The 2017 NCAA baseball season opened with some new rules set to impact the game. The most anticipated of those rules was the use of video replay.
Video replay is not new to college baseball. It has been in the experimental phase for the College World Series since 2012, and has also been used in Division I Baseball Championship Super Regionals since 2015.
Currently, the new regular season rule is permissive, allowing conferences to decide how they will use it.
What led to the change?
“The increased number of games being put on television and the fact that there were conferences that request it every year for the playoffs,” said Ben Brownlee of the NCAA Playing Rules Oversight Panel. “Really it was just putting the experimental rule in the regular season.”
With the rule being permissive, it allows all three divisions of play to use it, providing they have ample technology to do so.
“We made it permissive so that it was not restricting it to only Division I,” Brownlee said. “If Division II and Division III are able to broadcast and have an angle and a feed that they can put on field level, Division II or Division III can use replay.

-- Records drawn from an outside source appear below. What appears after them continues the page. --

Lemma check_loop_err bm n a nf st v l :
  bitmap_ok bm n → (∀ f, f ∈ l → 0 ≤ f < n) → (∃ f, f ∈ l ∧ f ∉ rset bm n) →
  mfor_res l check_reserved (St bm n a nf st v) =
    Ret (Err DoubleFree, St bm n a nf (bump_double_free_attempts st) v).
Proof.
  intros Hok. induction l as [|f l IH]; intros Hl (g & Hg & Hgn); [by apply elem_of_nil in Hg|].
  cbn [mfor_res]. assert (0 ≤ f < n) as Hf by (apply Hl; left).
  destruct (decide (f ∈ rset bm n)) as [Hin|Hin].
  - assert (check_reserved f (St bm n a nf st v) = Ret (Ok tt, St bm n a nf st v)) as Hrun.
    { unfold check_reserved. mrun (reserved_test bm n a nf st v f Hok Hf).
      by rewrite bool_decide_eq_true_2 by done. }
    mrun Hrun. apply IH; [intros h Hh; apply Hl; by right|].
    exists g. split; [|done]. apply elem_of_cons in Hg as [->|]; [done|done].
  - assert (check_reserved f (St bm n a nf st v) =
      Ret (Err DoubleFree, St bm n a nf (bump_double_free_attempts st) v)) as Hrun.
    { unfold check_reserved. mrun (reserved_test bm n a nf st v f Hok Hf).
      rewrite bool_decide_eq_false_2 by done. cbn [negb]. by fields. }
    by mrun Hrun.
Qed.

Lemma free_loop_spec bm n a nf st v b e :
  bitmap_ok bm n → 0 ≤ b ≤ e → e ≤ n →
  ∃ bm', mfor (range b e) mark_frame_free (St bm n a nf st v) =
      Ret (tt, St bm' n a (if b <? e then Z.min b nf else nf) st v) ∧
    bitmap_ok bm' n ∧ rset bm' n = rset bm n ∖ block b (e - b).
Proof.
  intros Hok Hb He.
  destruct (mfor_inv (λ pre s, ∃ bm',
      s = St bm' n a (if 0 <? zlen pre then Z.min b nf else nf) st v ∧
      bitmap_ok bm' n ∧ rset bm' n = rset bm n ∖ block b (zlen pre)) (range b e)
    mark_frame_free (St bm n a nf st v)) as (s' & Hrun & bm' & -> & Hok' & Hset).
  - exists bm. split_and!; [done..|]. apply set_eq. intros f.
    rewrite elem_of_difference, elem_of_block, zlen_nil. intuition lia.
  - intros pre x post s1 (-> & Hx & ->)%range_prefix (bm1 & -> & Hok1 & Hset1).
    assert (zlen (range b x) = x - b) as Hl by (unfold zlen; rewrite length_range; lia).
    rewrite Hl in *. set (nf1 := if 0 <? x - b then _ else _) in *.
    destruct (mark_frame_free_spec bm1 n a nf1 st v x Hok1 ltac:(lia)) as (bm2 & Hrun & Hok2 & Hset2).
    assert (zlen (range b x ++ [x]) = x - b + 1) as Hl'
      by (rewrite zlen_app, Hl, zlen_cons, zlen_nil; lia).
    eexists. split; [exact Hrun|]. exists bm2. rewrite Hl'.
    split_and!; [|done|].
    + unfold nf1. do 2 f_equal. destruct (Z.ltb_spec 0 (x - b)), (Z.ltb_spec 0 (x - b + 1)); lia.
    + rewrite Hset2, Hset1. apply set_eq. intros f.
      rewrite !elem_of_difference, elem_of_singleton, (elem_of_block b (x - b)),
        (elem_of_block b (x - b + 1)). intuition lia.
  - exists bm'. assert (zlen (range b e) = e - b) as Hl by (unfold zlen; rewrite length_range; lia).
    rewrite Hl in *. split_and!; [|done..]. rewrite Hrun. do 4 f_equal.
    destruct (Z.ltb_spec 0 (e - b)), (Z.ltb_spec b e); lia.
Qed.

Lemma free_frames_invalid bm n a nf st v addr count :
  n < addr / FRAME_SIZE +₆₄ count →
  free_frames addr count (St bm n a nf st v) =
    Ret (Err InvalidFree, St bm n a nf (if v then bump_invalid_free_attempts st else st) v).
Proof.
  intros Hn. unfold free_frames. fields. destruct (Z.ltb_spec n (addr / FRAME_SIZE +₆₄ count)); [|lia].
  unfold count_if_validating. rewrite bind_assoc. fields. by destruct v.
Qed.

Lemma free_frames_double bm n a nf st addr count :
  bitmap_ok bm n → 0 ≤ addr → 0 ≤ count → addr / FRAME_SIZE + count ≤ n →
  ¬ block (addr / FRAME_SIZE) count ⊆ rset bm n →
  free_frames addr count (St bm n a nf st true) =
    Ret (Err DoubleFree, St bm n a nf (bump_double_free_attempts st) true).
Proof.
  intros Hok Ha Hc Hn Hsub. pose proof (bm_total _ _ Hok). rewrite MAX_TRACKED_FRAMES_eq in *.
  unfold free_frames. fields. assert (0 ≤ addr / FRAME_SIZE) by (unfold FRAME_SIZE; dlia).
  rewrite wrap_small by lia. destruct (Z.ltb_spec n (addr / FRAME_SIZE + count)); [lia|]. fields.
  set (l := range _ _).
  assert (mfor_res l check_reserved (St bm n a nf st true) =
    Ret (Err DoubleFree, St bm n a nf (bump_double_free_attempts st) true)) as Hrun.
  { apply check_loop_err; [done|intros f ?%elem_of_range; lia|].
    destruct (decide (Exists (λ f, f ∉ rset bm n) l)) as [(f & ? & ?)%Exists_exists|Hall];
      [by exists f|]. destruct Hsub. intros f Hf%elem_of_block.
    destruct (decide (f ∈ rset bm n)); [done|]. destruct Hall.
    apply Exists_exists. exists f. split; [apply elem_of_range; lia|done]. }
  by mrun Hrun.
Qed.

Lemma free_frames_ok bm n a nf st v addr count :
  bitmap_ok bm n → 0 ≤ addr → 0 ≤ count → addr / FRAME_SIZE + count ≤ n →
  (v = true → block (addr / FRAME_SIZE) count ⊆ rset bm n) →
  ∃ bm', free_frames addr count (St bm n a nf st v) =
      Ret (Ok tt, St bm' n (a -₆₄ count)
             (if 0 <? count then Z.min (addr / FRAME_SIZE) nf else nf) st v) ∧
    bitmap_ok bm' n ∧ rset bm' n = rset bm n ∖ block (addr / FRAME_SIZE) count.
Proof.
  intros Hok Ha Hc Hn Hsub. pose proof (bm_total _ _ Hok). rewrite MAX_TRACKED_FRAMES_eq in *.
  unfold free_frames. fields. assert (0 ≤ addr / FRAME_SIZE) by (unfold FRAME_SIZE; dlia).
  set (b := addr / FRAME_SIZE) in *.
  rewrite (wrap_small 64 (b + count)) by lia. destruct (Z.ltb_spec n (b + count)); [lia|]. fields.
  assert ((if v then mfor_res (range b (b + count)) check_reserved else mret (Ok tt))
    (St bm n a nf st v) = Ret (Ok tt, St bm n a nf st v)) as Hchk.
  { destruct v; [|done]. apply check_loop_ok; [done|]. intros f Hf%elem_of_range.
    split; [lia|]. apply Hsub; [done|]. apply elem_of_block. lia. }
  mrun Hchk.
  destruct (free_loop_spec bm n a nf st v b (b + count) Hok) as (bm' & Hrun & Hok' & Hset); [lia..|].
  exists bm'. mrun Hrun. fields. replace (b + count - b) with count in Hset by lia.
  split_and!; [|done..]. unfold mret, M_ret. do 4 f_equal.
  destruct (Z.ltb_spec 0 count), (Z.ltb_spec b (b + count)); lia.
Qed.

“That’s one of the reasons plays at the plate were included. We felt even a Division III that has a static high home plate cam could have a good view for the umpire to replay a play at the plate, and a scoring play is a very impactful play in the game. Being able to review that is something we wanted to make available to everybody.”
This was the case in a March 18th bout between SEC foes Kentucky and Texas A&M. The Wildcats pulled off a come-from-behind victory that day. The game-winning run was scored when Kentucky's Zach Reks executed a thrilled squeeze bunt, scoring Marcus Carson from third base. The play was initially called safe, and thanks to the use of video replay, the play was confirmed. Kentucky won, and continues to mainatin control of the SEC East Division.
This wasn't the case for Auburn, whose fortunes were changed due to replay against SEC rival Georgia. The Bulldogs had just tied the game 1-1 on a sacrifice fly when Aaron Schunk came to bat. Michael Curry, who was at second, was called out at the plate on Schunk's single. Upon further review, the call was reversed, giving Schunk the go-ahead RBI single. The Bulldogs gwent on to end Auburn's 9-game winning streak, handing them their first SEC loss of the season.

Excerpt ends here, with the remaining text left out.